The 2020 ceremony begins with an acknowledgment of this land’s long-standing custodians, the first Australians. They have a deep tradition of acknowledging dawn, an awakening from the spirit world of dreaming into a new day of life. Among their maxims on formal occasions is ‘As the new day dawns, always remember the past’, a contemporary invocation that on Anzac Day abides with indigenous and settler custom.

Then follows another call to remembrance, The Ode, followed by the sounding of The Last Post, a minute of silence and the further bugle sound, The Reveille. The national anthems of Australia and New Zealand, the ‘A’ and the ‘NZ’ of ANZAC, bring the formal proceedings to a close. In these elements are all that makes an Anzac Day service unmistakeable.

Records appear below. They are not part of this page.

Lemma changes_followed so h i conf cs : forall rs (l : Loader (service M V B L) IM CM),
  acl_library so h i conf -> loader_inv dl l -> enforced so rs l -> readable_changes so conf cs ->
  exists l', for_each (changed so h i conf) cs.*1 l = (Ok tt, l') /\ loader_inv dl l' /\ loaded l' = loaded l /\
    enforced so (default rs (last cs.*2)) l'.
Proof.
  induction cs as [| [now rs'] cs IH]; intros rs l Hlib Hinv Hforced Hcs; [by exists l |].
  apply Forall_cons in Hcs as [[Hview Hfile] Hcs]. cbn [fst snd] in Hview, Hfile.
  pose proof Hforced as (o & m & Ho & Hupo & Hm & Hcap & _).
  destruct (loadServiceConfigs_spec dl json_null (content now) so h i conf l Hinv)
    as (l1 & i0 & i1 & Hrun & Hinv1 & _ & Hld1 & Hi0 & Hup & Hi1);
    [| by eapply acl_service_loadable | apply Hlib | apply Hlib | apply Hlib |].
  { apply loaded_lookup. unfold getService in Ho. destruct (services_ l !! so); [by eexists | done]. }
  rewrite Ho in Hi0. injection Hi0 as <-.
  assert (Hforced1 : enforced so rs' l1) by (by eapply acl_reconfigured).
  destruct (IH rs' l1 Hlib Hinv1 Hforced1 Hcs) as (l' & Hrest & Hinv' & Hld' & Hforced').
  exists l'. split; [| split; [done |]; split; [congruence |]].
  - cbn [fmap list_fmap for_each fst]. erewrite st_bind_ok; [exact Hrest |].
    unfold changed, on_config_changed. cbn [cb_so_path cb_hook_type cb_ifindex]. by rewrite Hview.
  - rewrite !fmap_cons, last_cons. by destruct (last cs.*2).
Qed.

Definition file_callback (conf : string) (l : Loader (service M V B L) IM CM) : option ConfigCb :=
  inotify_mgr_ l ≫= fun im => im_callback im conf.


End EndToEnd.

(** ** The thread that reloads *)

Section ReloadingThread.
Context `{BuildMode} `{!UMapOrder string} (e : skeleton -> env NetHook.netcall NetHook.netresp) (ei : env icall Z).
Context {M V B L json CM : Type} `{!BpfHash M ipv4_tuple Z, !BpfHashLaws M ipv4_tuple Z}.
Context `{!BpfHash V vip_key vip_group, !BpfHashLaws V vip_key vip_group}.
Context `{!BpfArray B backend_info, !BpfArrayLaws B backend_info TOTAL_BACKENDS} `{!BpfArray L (list Z)} `{!JsonLib json}.
Context `{!ChainIf CM}.
Context (make_address_v4 : string -> option Z) (mac_init : list Z) (json_null : json).
Context (krules : M) (vips : V) (pool : B) (lomac : L).

#[local] Instance reloaded_objects : EbpfIf (service M V B L) json :=
  all_services e make_address_v4 mac_init json_null krules vips pool lomac.
#[local] Instance reloading_watcher : InotifyManagerIf watcher := watcher_if ei.

(** What the handler of the inotify descriptor works on: the loader with the
    inotify manager it shares, the bytes that each coming [read] returns, and
    what each coming run of a closure finds. *)
Record Reloading : Type := mkReloading {
  loader_ : Loader (service M V B L) watcher CM;
  reads : list (list Z);
  moments : nat -> Moment (json := json)
}.
(* ===== verification/Firewall.v ===== *)
(** * A firewall, from its configuration files to the packets

    Everything together: the daemon ([Daemon.v]) is told a configuration with
    the ACL in it; the loader ([Loader.v]) starts the service objects
    ([Services.v]), which read their JSON files, fill their kernel tables
    ([Acl.v]) and attach the scheduler ([NetHook.v]); the chain manager
    ([ProgMap.v]) chains the programs; and the packets of the interface meet
    the rules of the file ([Packet.v]). *)

From stdpp Require Import sorting.
From S2P Require Import Prelude Configs Names BpfMap Json Net ProgMap Acl Lb Packet Loader Services Daemon System Reconfig.
From S2P Require NetHook.

#[local] Open Scope string_scope.
#[local] Open Scope Z_scope.
#[local] Open Scope list_scope.

Section Firewall.
Context {K V B L json IM M A P : Type} `{!BpfHash K ipv4_tuple Z, !BpfHashLaws K ipv4_tuple Z}.
Context `{!BpfHash V vip_key vip_group, !BpfHashLaws V vip_key vip_group}.
Context `{!BpfArray B backend_info, !BpfArrayLaws B backend_info TOTAL_BACKENDS} `{!BpfArray L (list Z)} `{!JsonLib json}.
Context `{!InotifyManagerIf IM, !InotifyManagerLaws IM}.
Context `{!BpfHash M Z Z, !BpfHashLaws M Z Z} `{!BpfProgArray A P}.
Context (prog_id : P -> Z) (prog_of_fd : Z -> option P) `{!BpfProgArrayLaws A P prog_of_fd MAX_CHAIN_PROGS}.
Context `{!UMapOrder string, !UMapOrder Z, !UMapOrder HookType}.
#[local] Existing Instance release_build.

Context (e : skeleton -> env NetHook.netcall NetHook.netresp) (Haccept : forall sk, NetHook.accepting (e sk)).
Context (make_address_v4 : string -> option Z) (mac_init : list Z) (json_null : json).
Context (krules : K) (vips : V) (pool : B) (lomac : L).
Context (dl : string -> library (service K V B L)) (read_json : string -> json).
Context (std_sort : list order_entry -> list order_entry) (std_sort_perm : forall l, std_sort l ≡ₚ l)
  (std_sort_sorted : forall l, Sorted (fun e1 e2 : order_entry => e1.1.1 <= e2.1.1) (std_sort l)).

#[local] Instance objs : EbpfIf (service K V B L) json :=
  all_services e make_address_v4 mac_init json_null krules vips pool lomac.
#[local] Instance objs_laws : EbpfLaws (service K V B L) json :=
  all_laws e make_address_v4 mac_init json_null krules vips pool lomac.

Abbreviation machine := (Loader (service K V B L) IM (chain (M := M) (A := A))).
#[local] Instance machine_if : LoaderIf machine (service K V B L) := the_loader dl json_null read_json.
#[local] Instance machine_laws : LoaderLaws machine (service K V B L) := the_loader_laws dl json_null read_json.

(** the entry with the smallest number is the first *)
Lemma leading_of_sorted c cs :
  c ∈ cs -> (forall c', c' ∈ cs -> c' = c \/ ConfigEbpf.getOrder c < ConfigEbpf.getOrder c') -> Sorted by_order cs ->
  exists rest, cs = c :: rest.
Proof.
  intros Hc Hlead Hs. destruct cs as [| c0 cs]; [by apply not_elem_of_nil in Hc |]. exists cs. f_equal.
  destruct (Hlead c0 ltac:(left)) as [-> | Hlt]; [done |].
  apply elem_of_cons in Hc as [Heq | Hc]; [by rewrite Heq in Hlt; lia |].
  apply Sorted_StronglySorted in Hs; [| intros a b c1; unfold by_order; lia].
  apply StronglySorted_inv in Hs as [_ Hall]. apply (proj1 (Forall_forall _ _) Hall) in Hc. unfold by_order in Hc. lia.
Qed.

Lemma leading_entry (m : EbpfMap) x c cs :
  m !! x = Some c -> (forall x' c', m !! x' = Some c' -> x' <> x -> ConfigEbpf.getOrder c < ConfigEbpf.getOrder c') ->
  cs ≡ₚ (map_to_list m).*2 -> Sorted by_order cs -> exists rest, cs = c :: rest.
Proof.
  intros Hx Hlead Hcs Hs. assert (Hin : forall c', c' ∈ cs <-> exists x', m !! x' = Some c').
  { intros c'. rewrite Hcs, list_elem_of_fmap. split.
    - intros ([x' c2] & -> & H). exists x'. by apply elem_of_map_to_list.
    - intros [x' H]. exists (x', c'). split; [done |]. by apply elem_of_map_to_list. }
  apply leading_of_sorted; [apply Hin; eauto | | done]. intros c' [x' Hx']%Hin.
  destruct (decide (x' = x)) as [-> | Hne]; [left; congruence | right; by apply (Hlead x')].
Qed.

(** the scheduler's object after its load *)
Lemma scheduler_loaded h i fd s1 s2 :
  0 < i -> is_Some (NetHook.make_hook h i) -> dl (real_path (scheduler_so h i)) = Service (SScheduler newBare) ->
  is_scheduler_lib (real_path (scheduler_so h i)) = true ->
  started dl json_null read_json (scheduler_so h i) h i "" s1 s2 -> Loader.getMainProgFd s2 = fd ->
  exists o, s2 = SScheduler o /\ NetHook.attached_scheduler (base o) fd i.
Proof.
  intros Hi Hhook Hdl Hsched [(s & Hs & Hst) Hup] Hfd. rewrite Hdl in Hs. injection Hs as <-.
  rewrite Hsched in Hup. cbn [orb] in Hup.
  destruct (NetHook.scheduler_starts (e SchedulerSkeleton) (Haccept _)) as (v1 & tr1 & Hrun1 & Hv1 & _).
  assert (Hs1 : s1 = SScheduler (mkObject v1 tt tt tr1)).
  { cbn in Hst. unfold scheduler_start, on_base in Hst. cbn [base newBare calls maps rules] in Hst. rewrite Hrun1 in Hst. congruence. }
  subst s1. destruct (NetHook.scheduler_attaches (e SchedulerSkeleton) (Haccept _) h i v1 _ tr1 Hv1)
    as (v2 & tr2 & Hrun2 & Hv2 & _); [lia | done |].
  cbn in Hup. unfold scheduler_update, on_base, fallible in Hup. cbn [base calls maps rules] in Hup.
  change (mbind ?f ?p) with (prog_bind p f) in Hup. rewrite run_bind, Hrun2 in Hup. cbn in Hup. injection Hup as <-.
  eexists. split; [done |]. cbn [base]. destruct Hv2 as [im ->]. cbn in Hfd. rewrite Hfd. by exists im.
Qed.

(** the rules of the ACL's configuration file are what happens to the
    packets of the interface.  A daemon with nothing loaded is told a
    configuration for the generic XDP hook of one interface in which the ACL
    comes first: the update succeeds, the scheduler is attached to that
    interface, and every TCP or UDP packet that enters it is dropped exactly
    when the rules deny it, and is handed to the later programs otherwise,
    whatever they are; other IPv4 frames pass. *)
Theorem nic_enforces_acl_file (config : Configs.t) (d : Daemon machine) (i : Z) (pid : ConfigEbpf.t -> Z) (s : Z)
  (p : PinnedProgMap) (k : Kernel M A) (maps : HookMaps) (m : M) (a : A)
  (x : string) (c : ConfigEbpf.t) (rs : list AclRulesElem.t)
  (Hok : config_ok (li_loadable (L := machine)) (Configs.getEbpfs config))
  (Hd : daemon_ok ∅ d) (Hempty : loaded (loader_ d) = ∅) (Hcm : chain_mgr_ (loader_ d) = Some (p, k))
  (Hfirst : first_configuration prog_id prog_of_fd dl json_null read_json XDP_GENERIC i (Configs.getEbpfs config) pid s p k maps m a)
  (Hx : Configs.getEbpfs config !! x = Some c)
  (Hlead : forall x' c', Configs.getEbpfs config !! x' = Some c' -> x' <> x -> ConfigEbpf.getOrder c < ConfigEbpf.getOrder c')
  (Hacl : acl_library dl (ConfigEbpf.getLib c) XDP_GENERIC i (ConfigEbpf.getConfig c))
  (Hfile : acl_file krules read_json (ConfigEbpf.getConfig c) rs)
  (Hsched : dl SCHEDULER_XDP_LIB = Service create_scheduler_xdp) :
  exists d' o krules' os fd k' m' a' rest, update std_sort config d = (Ok tt, d') /\ daemon_ok (Configs.getEbpfs config) d' /\
    getService (ConfigEbpf.getLib c) (loader_ d') = Some (SAcl o) /\ Services.maps o = Some krules' /\
    getService (scheduler_so XDP_GENERIC i) (loader_ d') = Some (SScheduler os) /\
    NetHook.attached_scheduler (base os) fd i /\ prog_id <$> prog_of_fd fd = Some s /\
    snd <$> chain_mgr_ (loader_ d') = Some k' /\ hashes k' !! id_hash_fd maps = Some m' /\ arrays k' !! prog_array_fd maps = Some a' /\
    c :: rest ≡ₚ (map_to_list (Configs.getEbpfs config)).*2 /\
    forall (body : Z -> program) data,
      body s = hebpf_scheduler_xdp_gen -> body (pid c) = (fun data => (hebpf_acl_xdp_generic krules' data, data)) ->
      Policy.ipv4_frame data ->
      run_packet prog_id body MAX_TAIL_CALL_CNT m' a' i s data =
        match Policy.seen data with
        | None => (XDP_PASS, data)
        | Some pkt =>
            if Policy.denied rs pkt then (XDP_DROP, data)
            else match pid <$> rest with
                 | [] => (XDP_PASS, data)
                 | next :: later => process body next later data
                 end
        end.
Proof.
  destruct (first_daemon prog_id prog_of_fd dl json_null read_json std_sort std_sort_perm std_sort_sorted
              config d XDP_GENERIC i pid s p k maps m a Hok Hd Hempty Hcm Hfirst)
    as (d' & p' & k' & m' & a' & cs & Hup & Hd' & Hcs & Hsorted & Hcm' & Hm & Ha & Hrun & Hholds & (s1 & s2 & Hst & Hs2)).
  destruct (leading_entry _ x c cs Hx Hlead Hcs Hsorted) as (rest & ->).
  apply Forall_cons in Hholds as [(sa1 & sa2 & Hsta & Hsa2) _].
  destruct (acl_started e Haccept make_address_v4 mac_init json_null krules vips pool lomac dl _ _ _ _ _ _ _ _ _
              Hacl Hfile Hsta Hsa2) as (o & krules' & Ho & _ & Hmaps & _ & _ & Hfilter).
  destruct (fc_scheduler _ _ _ _ _ _ _ _ _ _ _ _ _ _ _ Hfirst)
    as (fd & (info & q & _ & _ & _ & Hfd & Hq & Hqid) & t1 & t2 & Hst' & _ & Hmain).
  destruct (started_fun dl json_null read_json _ _ _ _ _ _ _ _ Hst Hst') as [<- <-].
  assert (Hreal : real_path (scheduler_so XDP_GENERIC i) = SCHEDULER_XDP_LIB).
  { unfold real_path, scheduler_so. rewrite bool_decide_eq_false_2 by done. change (";" +:+ ?s) with (String ";" s).
    by rewrite before_last_app by apply scheduler_suffix_no_semicolon. }
  destruct (scheduler_loaded XDP_GENERIC i fd s1 s2) as (os & -> & Hatt); try done.
  { apply (fc_nic _ _ _ _ _ _ _ _ _ _ _ _ _ _ _ Hfirst). }
  { by rewrite Hreal. }
  { by rewrite Hreal. }
  exists d', o, krules', os, fd, k', m', a', rest. rewrite Hcm'. cbn [snd fst] in Hq.
  do 6 (split; [done |]). split; [by rewrite Hq, <- Hqid |]. do 4 (split; [done |]).
  intros body data Hbs Hbc Hframe. rewrite Hrun. cbn [fmap list_fmap process]. rewrite Hbs.
  unfold hebpf_scheduler_xdp_gen.
  destruct (pid <$> rest); cbn [process]; rewrite Hbc; cbv beta; rewrite (Hfilter data Hframe);
    (destruct (Policy.seen data) as [pkt |]; [by destruct (Policy.denied rs pkt) | done]).
Qed.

The Ode, an excerpt from Laurence Binyon’s poem For the Fallen, which he composed in 1914 as the horrors of the First World War were unfolding, ends with the line, ‘At the going down of the sun, and in the morn, we will remember them’. Binyon took these words from Deuteronomy 16, an account of the Israelites’ Passover ceremony, an act of remembrance to give thanks to God for their rescue from slavery in Egypt. They were to mark the end of the day, and then the beginning of a new one, so that they would always remember who it was that wrought their salvation. The Ode introduces The Last Post, the signal of death, and The Reveille, the signal of resurrection. In between, we recognise in silent reflection the passage of time between Jesus’ death on Good Friday and his rising to new life on Easter Sunday. The Ode heralds the same act of which Passover was a foretaste, the death and resurrection of Jesus.

This Anzac liturgical form was woven together by Talbot, Garland and others, because they knew that death was swallowed up in Jesus’ victory on the Cross, ushering in a new and lasting peace, guaranteed by his resurrection. At the time, in the second and third decades of the twentieth century, when Anzac Day was taking shape, most Australians understood these connections between Anzac sounds and words, and the Easter story of Jesus.

Unmoored as we are today from these Christian roots, the familiar patterns bequeathed to us no longer speak with clarity. But every Anzac Day, when we gather at dawn, we proclaim the resurrection. Pared back to its simplest form, Anzac Day ceremony draws directly on this Christian heritage. As we stand on the perimeters of our homes this Anzac Day, we will be honouring those who served, and died, that we might prosper as Australians and New Zealanders. May we also employ the Anzac liturgical elements to pray for the spiritual renewal of our nation.

Darren Mitchell is the Zadok regular film reviewer. He has recently submitted a doctoral thesis for examination to the Department of History, University of Sydney, on Anzac Rituals: Secular, Sacred, Christian, a study of the Christian influence on early Anzac commemoration practice.